**** Provided records ****

(** * Mechatronics: PD regulator loop and parameter estimation

    A shallow embedding of [src/solution.py]: the class [Model] with its
    methods [setup], [pd_regulator], [simulate] and [get_params].

    Numbers.  Python floats are modelled as exact rationals [Q]; rounding
    and overflow are outside the model, and so are the IEEE values inf
    and nan: where the source would produce one by a division by a zero
    time step the model reports the outcome [NonFinite], after which
    what numpy returns or raises is not modelled.  Equality of computed
    numbers is [Qeq], written [==]. *)

From Stdlib Require Import String ZArith QArith Qabs Lqa Bool Arith Lia List.
Import ListNotations.
Local Open Scope Q_scope.

(** ** Exceptions and results *)

Inductive exn : Type :=
  | KeyboardInterrupt
  | KeyError
  | IndexError
  | ValueError
  | DeviceError.

Definition exn_eqb (a b : exn) : bool :=
  match a, b with
  | KeyboardInterrupt, KeyboardInterrupt
  | KeyError, KeyError
  | IndexError, IndexError
  | ValueError, ValueError
  | DeviceError, DeviceError => true
  | _, _ => false
  end.

(** ** Recorded rows

    [self.state.append([q, dq, self.device.state['current'], u])]: one
    row has four columns. *)

Record StateRow : Type := mkRow {
  row_q  : Q;   (* column 0: angle *)
  row_dq : Q;   (* column 1: velocity *)
  row_I  : Q;   (* column 2: measured current *)
  row_u  : Q    (* column 3: commanded current *)
}.

(** ** The numpy operations used by [get_params] *)

Module Np.

(** [np.diff(a)]: [a[1:] - a[:-1]]. *)
Fixpoint diff (a : list Q) : list Q :=
  match a with
  | x :: ((y :: _) as tl) => (y - x) :: diff tl
  | _ => []
  end.

(** Result of an element-wise division of two one-dimensional arrays. *)
Inductive quotient : Type :=
  | Quot (v : list Q)      (* every divisor is non-zero *)
  | QuotNonFinite          (* some divisor is zero: inf or nan appears *)
  | QuotShape.             (* the shapes do not broadcast: ValueError *)

Definition nonzero (x : Q) : bool := negb (Qeq_bool x 0).

Fixpoint zip_div (a b : list Q) : list Q :=
  match a, b with
  | x :: a', y :: b' => (x / y) :: zip_div a' b'
  | _, _ => []
  end.
(** * DroneConroler: formation flying controller and single-drone flight controller

    Shallow embedding of [Software/Common/Drone.py] (classes [FormationDrone]
    and [ArduPilotFormationController]) and of
    [Software/Common/flight_controller.py] (class [DroneController]).

    Modelling conventions.
    - Python [int] values are [Z].  In [Drone.py], and for clock readings,
      Python [float] values are idealised as real numbers ([R]); rounding,
      infinities and NaN are outside that part of the model.  Where the
      outcome of a method turns on rounding, the numbers are IEEE 754
      binary64 values ([float]), computed as CPython computes them: the
      altitude tests of [DroneController.takeoff] and the travel time of
      [DroneController.move_forward].  A numeric argument of these two
      methods is the binary64 number of that value.
    - Everything the program observes from outside (service replies, clock
      readings, received MAVLink messages, ROS callbacks) is an explicit input;
      everything it does to the outside (service calls, published setpoints,
      MAVLink sends, [time.sleep]) is an event appended to a trace.
    - Loops that wait on the outside world recurse on the list of inputs they
      consume; [None] means that the inputs ran out while the loop was still
      running.
    - Callbacks that rclpy may run while a call waits on a future (state
      updates, the control timer) are not interleaved with that call: an
      operation runs on the session flags it starts with.  [spin_once] is
      modelled by the state callback it delivers, if any.
    - Division is modelled as an operation that may raise where the formation
      patterns divide and where [move_forward] divides by the speed;
      elsewhere the divisor is a non-zero literal or a distance already
      tested to exceed 0.1, and the quotient is written directly.
    - [time.sleep] returns for the literal durations of the program; for
      the computed duration of [move_forward] its outcome, a return or the
      exception it raises, is an input.
    - Logger calls and [print] have no influence on state or control flow and
      are left out. *)

From Stdlib Require Import Floats.PrimFloat Floats.SpecFloat Floats.FloatOps.
From Stdlib Require Import Reals Lra Lia ZArith List Bool.
From stdpp Require Import gmap strings list.
Import ListNotations.
Set Warnings "-inexact-float".

(** ** Python primitives used by the program *)

Module Py.

Inductive exn : Set := ZeroDivisionError | IndexError.

(** Outcome of evaluating an expression that may raise. *)
Inductive result (A : Type) : Type :=
| Ok (a : A)
| Raise (e : exn).
Arguments Ok {A} a.
Arguments Raise {A} e.

Definition bind {A B} (r : result A) (k : A -> result B) : result B :=
  match r with
  | Ok a => k a
  | Raise e => Raise e
  end.

(** [len(l)] *)
Definition len {A} (l : list A) : Z := Z.of_nat (length l).

(** [a / b] on numbers: true division, raising on a zero divisor. *)
Definition truediv (a b : R) : result R :=
  if Req_dec_T b 0 then Raise ZeroDivisionError else Ok (a / b)%R.

(** [enumerate(l)] *)
Fixpoint enumerate_from {A} (i : Z) (l : list A) : list (Z * A) :=
  match l with
  | [] => []
  | x :: l' => (i, x) :: enumerate_from (i + 1) l'
  end.

Definition enumerate {A} (l : list A) : list (Z * A) := enumerate_from 0 l.

(** [range(a, b)] *)
Definition range (a b : Z) : list Z :=
  map (fun k => (a + Z.of_nat k)%Z) (seq 0 (Z.to_nat (b - a))).

(** [l[i]], with Python's negative indices and [IndexError]. *)
Definition getitem {A} (l : list A) (i : Z) : result A :=
  let j := if (i <? 0)%Z then (i + len l)%Z else i in
  if (j <? 0)%Z then Raise IndexError
  else match nth_error l (Z.to_nat j) with
       | Some x => Ok x
       | None => Raise IndexError
       end.

(** [a < b], [a > b] and [a >= b] on numbers. *)
Definition lt (a b : R) : bool := if Rlt_dec a b then true else false.
Definition gt (a b : R) : bool := if Rgt_dec a b then true else false.
Definition ge (a b : R) : bool := if Rge_dec a b then true else false.

(** [min(a, b)] and [max(a, b)]: the first argument wins ties. *)
Definition min (a b : R) : R := if lt b a then b else a.
Definition max (a b : R) : R := if gt b a then b else a.

(** [sum(l)] on integers *)
Definition sum (l : list Z) : Z := fold_left Z.add l 0%Z.

(** [for x in xs: body], threading the loop-carried state, stopping at the
    first exception. *)
Fixpoint for_each {A S} (xs : list A) (body : A -> S -> result S) (s : S)
  : result S :=
  match xs with
  | [] => Ok s
  | x :: xs' => bind (body x s) (for_each xs' body)
  end.

(** [float(n)] for an integer [n], as the conversion that precedes [n / x]
    when [x] is a float: the nearest binary64 number, ties to even.  It is
    exact for every [n] of magnitude up to 2^53, which covers the 32-bit
    integer fields of MAVLink messages. *)
Definition float_of_int (n : Z) : float :=
  SF2Prim (binary_normalize prec emax n 0 false).

(** [a < b], [a >= b] and [a == b] on binary64 numbers: the IEEE 754
    comparisons, false whenever an operand is NaN, with [0.0 == -0.0]. *)
Definition flt (a b : float) : bool := (a <? b)%float.
Definition fge (a b : float) : bool := (b <=? a)%float.

End Py.

Declare Scope py_scope.
Delimit Scope py_scope with py.
Notation "x <- e ;; k" := (Py.bind e (fun x => k))
  (at level 100, e at next level, right associativity) : py_scope.

(** ** Drone.py *)

Module Drone.
Import Py.

(** A point or velocity: the 3-tuples and 3-element lists of the source. *)
Definition Vec3 : Type := R * R * R.

(** [mavros_msgs/State], the fields the program reads. *)
Record State : Type := {
  state_connected : bool;
  state_armed : bool;
  state_mode : string
}.

(** The fields of [FormationDrone] that hold state. *)
Record FormationDrone : Type := {
  drone_id : string;
  namespace : string;
  current_state : State;
  connected : bool;
  position : Vec3;
  target_position : Vec3
}.

(** The fields of [ArduPilotFormationController] that hold state. *)
Record Controller : Type := {
  drones : list FormationDrone;
  formation_active : bool;
  formation_center : Vec3;
  current_formation : string;
  formation_spacing : R
}.

Definition center_x (self : Controller) : R := fst (fst (formation_center self)).
Definition center_y (self : Controller) : R := snd (fst (formation_center self)).
Definition center_z (self : Controller) : R := snd (formation_center self).

Section Formations.
Local Open Scope R_scope.
Local Open Scope py_scope.

Definition line_formation (self : Controller) : result (list Vec3) :=
  let spacing := formation_spacing self in
  for_each (enumerate (drones self))
    (fun '(i, _) positions =>
       half <- truediv (IZR (len (drones self))) 2 ;;
       let x := center_x self + (IZR i - half) * spacing in
       let y := center_y self in
       let z := center_z self in
       Ok (positions ++ [(x, y, z)]))
    [].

****

* Task directions
Write out each line of the data that holds the string "Open".

* Your response
Local Open Scope Q_scope.
Local Open Scope R_scope.
Local Open Scope py_scope.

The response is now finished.